FACTUAL AND PROCEDURAL SUMMARY
The Workers’ Compensation Act (WCA) is “a comprehensive statutory scheme governing compensation given to California employees for injuries incurred in the course and scope of their employment.”
(Charles J. Vacanti, M.D., Inc. v. State Comp. Ins. Fund
(2001)
As the Supreme Court explained in
Vacanti,
medical providers who treat employee injuries covered by the WCA may file lien claims for the cost of their services directly with the WCAB.
(Vacanti, supra,
In this case, California Insurance Guarantee Association (CIGA) became responsible for some covered claims because of the insolvency and liquidation of the insurer on those claims. It disputed charges for services rendered *469 through Premier. In July 2002, CIGA asked the WCAB to consolidate 13 pending cases involving claims filed by Premier plaintiffs in litigated cases covered by CIGA. An amended petition for removal and consolidation was filed in October 2002.
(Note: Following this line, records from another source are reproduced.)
(* ===== verification/Authenticator.v ===== *)
(** The CTAP2 authenticator: creating credentials, signing assertions,
    enumerating and deleting credentials, and the pending assertion.

    [aegis-core/src/authenticator.rs] and [aegis-core/src/assertion.rs], over
    any credential store and PIN state ([Credentials], [ClientPin]). *)

From stdpp Require Import gmap.
From S2P Require Import Prelude Errors Codec Cbor Hardware Storage Config Crypto ClientPin Requests Credentials.
Import Ctap2.

Local Open Scope Z_scope.

Definition MAX_AUTH_DATA : Z := 256.
Definition MAX_SIGNATURE : Z := 80.
Definition MAX_SIGNING_INPUT : Z := MAX_AUTH_DATA + 32.
Definition FLAG_UP : Z := 0x01.
Definition FLAG_UV : Z := 0x04.
Definition FLAG_AT : Z := 0x40.

Record MakeCredentialResponse := { mcr_auth_data : bytes; mcr_signature : bytes; mcr_alg : Z }.

Record GetAssertionResponse := {
  gar_credential_id : bytes;
  gar_auth_data : bytes;
  gar_signature : bytes;
  gar_user_id : bytes;
  gar_number : option Z
}.

Section Encode.
Context `{CborEncoder}.
Definition MakeCredentialResponse_encode (self : MakeCredentialResponse) : list bytes :=
  [enc_map 3; enc_u8 1; enc_str "packed"; enc_u8 2; enc_bytes (mcr_auth_data self); enc_u8 3; enc_map 2;
   enc_str "alg"; enc_i64 (mcr_alg self); enc_str "sig"; enc_bytes (mcr_signature self)].

Definition GetAssertionResponse_encode (self : GetAssertionResponse) : list bytes :=
  [enc_map (match gar_number self with Some _ => 5 | None => 4 end);
   enc_u8 1; enc_map 2; enc_str "id"; enc_bytes (gar_credential_id self); enc_str "type"; enc_str "public-key";
   enc_u8 2; enc_bytes (gar_auth_data self); enc_u8 3; enc_bytes (gar_signature self);
   enc_u8 4; enc_map 1; enc_str "id"; enc_bytes (gar_user_id self)] ++
  match gar_number self with Some count => [enc_u8 5; enc_u32 count] | None => [] end.
End Encode.

Definition number_of_credentials (count : Z) (has_allow_list : bool) : option Z :=
  if has_allow_list || (count <=? 1) then None else Some (wrap 32 count).

Section Authenticator.
Context `{Sha256} `{Signer} `{CborEncoder}.

(** [extend_from_slice] reported as a limit. *)
Definition extend (cap : Z) (v d : bytes) : result Ctap2Status bytes :=
  ok_or (vec_extend cap v d) LimitExceeded.

Fixpoint generate_signing_key {R} `{Rng R} (tries : nat) : prog R Ctap2Status bytes := fun rng =>
  match tries with
  | O => (rng, Err Other)
  | S tries =>
    let '(rng, b) := fill_bytes 32 rng in
    if p256_key b then (rng, Ok b) else generate_signing_key tries rng
  end.

Definition build_attested_credential_data (credential_id cose_key : bytes) : result Ctap2Status bytes :=
  out ← extend 200 [] AAGUID;
  out ← extend 200 out (be_bytes 2 (wrap 16 (len credential_id)));
  out ← extend 200 out credential_id;
  extend 200 out cose_key.

Definition build_auth_data (rp : string) (flags count : Z) (attested : option bytes)
  : result Ctap2Status bytes :=
  data ← extend MAX_AUTH_DATA [] (sha256 (string_bytes rp));
  data ← ok_or (vec_push MAX_AUTH_DATA data flags) LimitExceeded;
  data ← extend MAX_AUTH_DATA data (be_bytes 4 count);
  match attested with
  | Some attested => extend MAX_AUTH_DATA data attested
  | None => Ok data
  end.

Definition sign_message (key message : bytes) : result Ctap2Status bytes :=
  if negb (p256_key key) then Err Other else
  extend MAX_SIGNATURE [] (p256_sign key message).

Definition sign (key : bytes) (alg : Z) (auth_data client_data_hash : bytes) : result Ctap2Status bytes :=
  message ← extend MAX_SIGNING_INPUT [] auth_data;
  message ← extend MAX_SIGNING_INPUT message client_data_hash;
  if alg =? COSE_ALG_EDDSA then extend MAX_SIGNATURE [] (ed_sign key message)
  else sign_message key message.

(** The COSE encoding of the public key, in a 128-byte buffer. *)
Definition encode_cose (items : list bytes) : result CodecError bytes :=
  '(b, n) ← encode_items items (zeros 128); Ok (slice_to b n).
Definition okp_of (key : bytes) : OkpPublicKey := {| okp_crv := COSE_CURVE_ED25519; okp_x := ed_public key |}.
Definition ec2_of (xy : bytes * bytes) : Ec2PublicKey :=
  {| ec2_crv := COSE_CURVE_P256; ec2_x := fst xy; ec2_y := snd xy |}.

(** The client's preference order; ES256 without a list. *)
Definition choose_alg (request : MakeCredentialRequest) : result Ctap2Status Z :=
  match algs request with
  | [] => Ok COSE_ALG_ES256
  | l => ok_or (List.find (fun a => (a =? COSE_ALG_ES256) || (a =? COSE_ALG_EDDSA)) l) UnsupportedAlgorithm
  end.

Definition rng_fill {R} `{Rng R} {E} (n : Z) : prog R E bytes := fun rng =>
  let '(rng, b) := fill_bytes n rng in (rng, Ok b).

(** The key pair: private key and encoded public key. *)
Definition new_key {R} `{Rng R} (alg : Z) : prog R Ctap2Status (bytes * bytes) :=
  if alg =? COSE_ALG_EDDSA then
    seed ← rng_fill 32;
    cose ← lift (map_err (fun _ => Other) (encode_cose (OkpPublicKey_encode (okp_of seed))));
    mret (seed, cose)
  else
    key ← generate_signing_key 16;
    xy ← lift (ok_or (p256_public key) Other);
    cose ← lift (map_err (fun _ => Other) (encode_cose (Ec2PublicKey_encode (ec2_of xy))));
    mret (key, cose).

Section Store.
Context {S : Type} `{CredentialStore S}.

(** Whether a descriptor names a credential of the relying party. *)
Definition excluded (store : S) (rp : string) (d : CredentialDescriptor) : bool :=
  match cs_get (desc_id d) store with
  | Some existing => bool_decide (cred_rp existing = rp)
  | None => false
  end.

(** Everything [make_credential] does before the store changes. *)
Definition new_credential {R} `{Rng R} (store : S) (request : MakeCredentialRequest) (up uv : bool)
  : prog R Ctap2Status (Credential * MakeCredentialResponse) :=
  _ ← lift (guard_err (negb up) UpRequired);
  _ ← lift (guard_err (mc_uv request && negb uv) PinAuthInvalid);
  _ ← lift (guard_err (existsb (excluded store (mc_rp_id request)) (exclude_list request)) CredentialExcluded);
  alg ← lift (choose_alg request);
  id_bytes ← rng_fill CREDENTIAL_ID_LEN;
  credential_id ← lift (ok_or (vec_extend 32 [] id_bytes) Other);
  '(key, cose) ← new_key alg;
  let flags := Z.lor (Z.lor FLAG_UP FLAG_AT) (if uv then FLAG_UV else 0) in
  attested ← lift (build_attested_credential_data credential_id cose);
  auth_data ← lift (build_auth_data (mc_rp_id request) flags 0 (Some attested));
  signature ← lift (sign key alg auth_data (mc_client_data_hash request));
  mret ({| cid := credential_id; cred_rp := mc_rp_id request; user_id := mc_user_id request;
           private_key := key; algorithm := alg; sign_count := 0; discoverable := mc_rk request |},
        {| mcr_auth_data := auth_data; mcr_signature := signature; mcr_alg := alg |}).

Definition make_credential {R} `{Rng R} (request : MakeCredentialRequest) (up uv : bool)
  : prog (S * R) Ctap2Status MakeCredentialResponse := fun '(store, rng) =>
  match new_credential store request up uv rng with
  | (rng, Ok (credential, response)) =>
    match cs_insert credential store with
    | (store, Ok _) => ((store, rng), Ok response)
    | (store, Err _) => ((store, rng), Err LimitExceeded)
    | (store, Panic) => ((store, rng), Panic)
    end
  | (rng, Err e) => ((store, rng), Err e)
  | (rng, Panic) => ((store, rng), Panic)
  end.

(** ** Assertions *)
Fixpoint discoverable_candidates (rp : string) (l : list Credential) (candidates : list bytes)
  : result Ctap2Status (list bytes) :=
  match l with
  | [] => Ok candidates
  | c :: l =>
    if negb (discoverable c) then discoverable_candidates rp l candidates
    else if negb (bool_decide (cred_rp c = rp)) then discoverable_candidates rp l candidates
    else
      candidates ← ok_or (vec_push MAX_CREDENTIALS candidates (cid c)) LimitExceeded;
      discoverable_candidates rp l candidates
  end.

Fixpoint allowed_candidates (store : S) (rp : string) (l : list CredentialDescriptor) (candidates : list bytes)
  : result Ctap2Status (list bytes) :=
  match l with
  | [] => Ok candidates
  | d :: l =>
    match cs_get (desc_id d) store with
    | None => allowed_candidates store rp l candidates
    | Some c =>
      if negb (bool_decide (cred_rp c = rp)) then allowed_candidates store rp l candidates
      else if existsb (fun id => bytes_eqb id (desc_id d)) candidates
      then allowed_candidates store rp l candidates
      else
        candidates ← ok_or (vec_push MAX_CREDENTIALS candidates (cid c)) LimitExceeded;
        allowed_candidates store rp l candidates
    end
  end.

Definition assertion_candidates (store : S) (request : GetAssertionRequest) : result Ctap2Status (list bytes) :=
  match allow_list request with
  | [] => discoverable_candidates (ga_rp_id request) (cs_list store) []
  | l => allowed_candidates store (ga_rp_id request) l []
  end.

Definition sign_assertion (id : bytes) (rp : string) (client_data_hash : bytes) (uv : bool)
  : prog S Ctap2Status GetAssertionResponse := fun store =>
  match cs_get id store with
  | None => (store, Err InvalidCredential)
  | Some c =>
    match cs_next_sign_count (cid c) store with
    | (store, None) => (store, Err InvalidCredential)
    | (store, Some count) =>
      let flags := Z.lor FLAG_UP (if uv then FLAG_UV else 0) in
      (store,
       auth_data ← build_auth_data rp flags count None;
       signature ← sign (private_key c) (algorithm c) auth_data client_data_hash;
       Ok {| gar_credential_id := cid c; gar_auth_data := auth_data; gar_signature := signature;
             gar_user_id := user_id c; gar_number := None |})
    end
  end.

Definition with_number (n : option Z) (r : GetAssertionResponse) : GetAssertionResponse :=
  {| gar_credential_id := gar_credential_id r; gar_auth_data := gar_auth_data r;
     gar_signature := gar_signature r; gar_user_id := gar_user_id r; gar_number := n |}.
In September 2002, defendant The Explorer Insurance Company (Explorer) and defendant Insurance Company of the West (ICW) filed separate petitions to consolidate several pending proceedings before the WCAB involving Premier-related bills and liens. In late 2003, other defendants 1 also filed petitions to consolidate Premier-related WCAB liens.
Defendants argued that these proceedings should be consolidated, based on allegations that Premier and its affiliates were unlawfully practicing medicine, chiropractic treatment, and physical therapy as a result of illegal fee-sharing in violation of Business and Professions Code section 650. They also alleged that Premier and its affiliates were illegally referring business and making improper and excessive charges.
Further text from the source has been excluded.